▸ **TASK**: For each line below that contains the word "then", return that line.

▸ **DATASET RECORDS**:
------
(* ===== verification/Bytes.v ===== *)
(** * Bytes in memory

    Byte buffers as the code that reads and writes binary formats has them: a
    computation over them succeeds, fails with a message, or panics ([Crashed], which
    in the release profile ends the process); little-endian integers; a range of a
    buffer that is read ([get]) and one that is overwritten ([put]). *)

From S2P Require Import Prelude.

Inductive outcome (A : Type) := Done (a : A) | Failed (e : rstr) | Crashed.
Arguments Done {A} a.
Arguments Failed {A} e.
Arguments Crashed {A}.
#[export] Instance outcome_ret : MRet outcome := λ A, Done.
#[export] Instance outcome_bind : MBind outcome := λ A B f m,
  match m with Done a => f a | Failed e => Failed e | Crashed => Crashed end.

Lemma done_bind {A B} (m : outcome A) (f : A → outcome B) b :
  m ≫= f = Done b ↔ ∃ a, m = Done a ∧ f a = Done b.
Proof. destruct m; simpl; naive_solver. Qed.
Lemma crashed_bind {A B} (m : outcome A) (f : A → outcome B) :
  m ≫= f = Crashed → m = Crashed ∨ ∃ a, m = Done a ∧ f a = Crashed.
Proof. destruct m; simpl; naive_solver. Qed.
Lemma outcome_bind_assoc {A B C} (m : outcome A) (f : A → outcome B) (g : B → outcome C) :
  (m ≫= f) ≫= g = m ≫= (λ a, f a ≫= g).
Proof. by destruct m. Qed.

(** ** Little-endian integers *)

Fixpoint from_le_bytes (s : rstr) : Z :=
  match s with [] => 0 | c :: s => Z.of_N (N_of_ascii c) + 256 * from_le_bytes s end.
Fixpoint le_bytes (n : nat) (z : Z) : rstr :=
  match n with 0 => [] | S n => ascii_of_N (Z.to_N (z mod 256)) :: le_bytes n (z / 256) end.

Lemma length_le_bytes n z : length (le_bytes n z) = n.
Proof. revert z. induction n; intros z; simpl; auto. Qed.
Lemma from_le_le_bytes n z : (0 ≤ z < 256 ^ Z.of_nat n)%Z → from_le_bytes (le_bytes n z) = z.
Proof.
  revert z. induction n as [|n IH]; intros z Hz; cbn [le_bytes from_le_bytes]; [simpl in Hz; lia|].
  rewrite Nat2Z.inj_succ, Z.pow_succ_r in Hz by lia.
  pose proof (Z.mod_pos_bound z 256 ltac:(lia)) as Hm. pose proof (Z.div_mod z 256 ltac:(lia)) as Hd.
  rewrite IH by (split; [apply Z.div_pos; lia|apply Z.div_lt_upper_bound; lia]).
  rewrite N_ascii_embedding by lia. lia.
Qed.
Lemma from_le_range s : (0 ≤ from_le_bytes s < 256 ^ Z.of_nat (length s))%Z.
Proof.
  induction s as [|c s IH]; cbn [from_le_bytes length]; [lia|]. rewrite Nat2Z.inj_succ, Z.pow_succ_r by lia.
  pose proof (N_ascii_bounded c). lia.
Qed.
Lemma le_from_le_bytes s : le_bytes (length s) (from_le_bytes s) = s.
Proof.
  induction s as [|c s IH]; [done|]. cbn [length from_le_bytes le_bytes]. pose proof (N_ascii_bounded c).
  replace ((Z.of_N (N_of_ascii c) + 256 * from_le_bytes s) mod 256)%Z with (Z.of_N (N_of_ascii c))
    by (rewrite (Z.mul_comm 256), Z_mod_plus_full, Z.mod_small by lia; done).
  replace ((Z.of_N (N_of_ascii c) + 256 * from_le_bytes s) / 256)%Z with (from_le_bytes s)
    by (rewrite (Z.mul_comm 256), Z.div_add, Z.div_small by lia; lia).
  by rewrite N2Z.id, ascii_N_embedding, IH.
Qed.

(** ** Ranges *)

Definition len (s : rstr) : Z := Z.of_nat (length s).
(** [s.get(a..a+n)], and [s[a..a+n]] where [None] is a panic. *)
Definition get (s : rstr) (a n : Z) : option rstr :=
  if bool_decide (0 ≤ a ∧ 0 ≤ n ∧ a + n ≤ len s)%Z then Some (take (Z.to_nat n) (drop (Z.to_nat a) s)) else None.
(** [s[a..a+t.len()].copy_from_slice(t)]; [None] is a panic. *)
Definition put (s : rstr) (a : Z) (t : rstr) : option rstr :=
  if bool_decide (0 ≤ a ∧ a + len t ≤ len s)%Z
  then Some (take (Z.to_nat a) s ++ t ++ drop (Z.to_nat a + length t) s) else None.
Definition or_crash {A} (o : option A) : outcome A := match o with Some a => Done a | None => Crashed end.
Definition or_fail {A} (e : rstr) (o : option A) : outcome A := match o with Some a => Done a | None => Failed e end.

Lemma mjoin_cons {A} (c : list A) cs : mjoin (c :: cs) = c ++ mjoin cs.
Proof. done. Qed.
Lemma len_app s t : len (s ++ t) = (len s + len t)%Z.
Proof. unfold len. rewrite length_app. lia. Qed.
Lemma len_le_bytes n z : len (le_bytes n z) = Z.of_nat n.
Proof. unfold len. by rewrite length_le_bytes. Qed.
Lemma len_nonneg s : (0 ≤ len s)%Z.
Proof. unfold len. lia. Qed.
Lemma len_nil : len [] = 0%Z.
Proof. done. Qed.
#[export] Hint Rewrite len_app len_le_bytes len_nil : amber.

Lemma get_Some s a n t :
  get s a n = Some t ↔ ∃ x y, s = x ++ t ++ y ∧ len x = a ∧ len t = n.
Proof.
  unfold get. split.
  - case_bool_decide as H; [|done]. intros [= <-]. exists (take (Z.to_nat a) s), (drop (Z.to_nat n) (drop (Z.to_nat a) s)).
    rewrite take_drop, take_drop. unfold len in *. rewrite !length_take, length_drop. split; [done|lia].
  - intros (x & y & -> & <- & <-). unfold len. rewrite bool_decide_eq_true_2 by (rewrite !length_app; lia).
    by rewrite !Nat2Z.id, drop_app_length, take_app_length.
Qed.
Lemma get_prefix s n t : get s 0 n = Some t → ∃ z, s = t ++ z ∧ len t = n.
Proof.
  intros (x & z & -> & Hx & Hn)%get_Some. assert (x = []) as -> by (destruct x; [done|by unfold len in Hx; simpl in Hx]). by exists z.
Qed.
Lemma get_at x t y a n : a = len x → n = len t → get (x ++ t ++ y) a n = Some t.
Proof. intros -> ->. apply get_Some. eauto. Qed.
Lemma get_0_app x s n : len x = n → get (x ++ s) 0 n = Some x.
Proof. intros <-. by apply (get_at [] x s). Qed.
Lemma get_in_range s a n : (0 ≤ a)%Z → (0 ≤ n)%Z → (a + n ≤ len s)%Z → is_Some (get s a n).
Proof. intros. unfold get. rewrite bool_decide_eq_true_2 by lia. eauto. Qed.
Lemma get_length s a n t : get s a n = Some t → len t = n.
Proof. intros (x & y & _ & _ & ?)%get_Some. done. Qed.
Lemma get_bounds s a n t : get s a n = Some t → (0 ≤ a ∧ 0 ≤ n ∧ a + n ≤ len s)%Z.
Proof. unfold get. case_bool_decide; done. Qed.
Lemma get_app_l s z a n t : get s a n = Some t → get (s ++ z) a n = Some t.
Proof.
  intros (x & y & -> & Ha & Hn)%get_Some. apply get_Some. exists x, (y ++ z). by rewrite <-!app_assoc.
Qed.
(** A range of one part of a buffer. *)
Lemma get_mid x c z k n : (0 ≤ k)%Z → (k + n ≤ len c)%Z → get (x ++ c ++ z) (len x + k) n = get c k n.
Proof.
  intros Hk Hle. destruct (decide (0 ≤ n)%Z) as [Hn|Hn].
  - destruct (get_in_range c k n) as [t Ht]; [done..|]. rewrite Ht. apply get_Some in Ht as (p & q & -> & <- & <-).
    apply get_Some. exists (x ++ p), (q ++ z). rewrite <-!app_assoc, len_app. done.
  - unfold get. by rewrite !bool_decide_eq_false_2 by lia.
Qed.
Lemma get_front c z k n : (0 ≤ k)%Z → (k + n ≤ len c)%Z → get (c ++ z) k n = get c k n.
Proof. intros Hk Hle. pose proof (get_mid [] c z k n Hk Hle) as E. by rewrite len_nil, Z.add_0_l in E. Qed.
Lemma get_back x s k n : (0 ≤ k)%Z → (k + n ≤ len s)%Z → get (x ++ s) (len x + k) n = get s k n.
Proof. intros Hk Hle. pose proof (get_mid x s [] k n Hk Hle) as E. by rewrite app_nil_r in E. Qed.

Lemma put_Some s a t s' :
  put s a t = Some s' ↔ ∃ x o y, s = x ++ o ++ y ∧ len x = a ∧ len o = len t ∧ s' = x ++ t ++ y.
Proof.
  unfold put. split.
  - case_bool_decide as H; [|done]. intros [= <-]. exists (take (Z.to_nat a) s), (take (length t) (drop (Z.to_nat a) s)), (drop (Z.to_nat a + length t) s).
    unfold len in *. rewrite !length_take, length_drop, <-drop_drop, !take_drop. split_and!; [done|lia|lia|done].
  - intros (x & o & y & -> & <- & Ho & ->). unfold len in *. rewrite bool_decide_eq_true_2 by (rewrite !length_app; lia).
    rewrite Nat2Z.id, take_app_length. do 3 f_equal. rewrite app_assoc.
    replace (length x + length t) with (length (x ++ o)) by (rewrite length_app; lia). by rewrite drop_app_length.
Qed.
Lemma put_length s a t s' : put s a t = Some s' → len s' = len s.
Proof. intros (x & o & y & -> & _ & Ho & ->)%put_Some. rewrite !len_app. lia. Qed.
Lemma put_in_range s a t : (0 ≤ a)%Z → (a + len t ≤ len s)%Z → is_Some (put s a t).
Proof. intros. unfold put. rewrite bool_decide_eq_true_2 by done. eauto. Qed.
Lemma put_mid x c z k t : (0 ≤ k)%Z → (k + len t ≤ len c)%Z →
  put (x ++ c ++ z) (len x + k) t = (λ c', x ++ c' ++ z) <$> put c k t.
Proof.
  intros Hk Hle. destruct (put_in_range c k t) as [c' Hc]; [done..|]. rewrite Hc. simpl.
  apply put_Some in Hc as (p & o & q & -> & <- & Ho & ->). apply put_Some.
  exists (x ++ p), o, (q ++ z). rewrite <-!app_assoc, len_app. done.
Qed.
(** What is read outside an overwritten range is as before, and inside it is what was written. *)
Lemma get_put_ne s a t s' b n : put s a t = Some s' → (b + n ≤ a ∨ a + len t ≤ b)%Z → get s' b n = get s b n.
Proof.
  intros Hp Hd. pose proof (put_length _ _ _ _ Hp) as Hl. destruct (decide (0 ≤ b ∧ 0 ≤ n ∧ b + n ≤ len s)%Z) as [Hr|Hr].
  - apply put_Some in Hp as (x & o & y & -> & <- & Ho & ->). destruct Hd as [Hd|Hd].
    + destruct (get_in_range x b n) as [u Hu]; [lia..|]. by rewrite !(get_app_l x _ b n u Hu).
    + replace b with (len (x ++ t) + (b - len x - len t))%Z at 1 by (rewrite len_app; lia).
      replace b with (len (x ++ o) + (b - len x - len t))%Z at 2 by (rewrite len_app; lia).
      rewrite !app_assoc. rewrite <-(app_nil_r y), !(get_mid _ y []); [done|..]; rewrite ?len_app in *; lia.
  - unfold get. rewrite Hl. by rewrite !bool_decide_eq_false_2 by done.
Qed.
Lemma get_put_eq s a t s' : put s a t = Some s' → get s' a (len t) = Some t.
Proof. intros (x & o & y & _ & <- & _ & ->)%put_Some. by apply get_at. Qed.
------
▸ **RESULT OF THIS EXERCISE**:
  if bool_decide (0 ≤ a ∧ 0 ≤ n ∧ a + n ≤ len s)%Z then Some (take (Z.to_nat n) (drop (Z.to_nat a) s)) else None.
  then Some (take (Z.to_nat a) s ++ t ++ drop (Z.to_nat a + length t) s) else None.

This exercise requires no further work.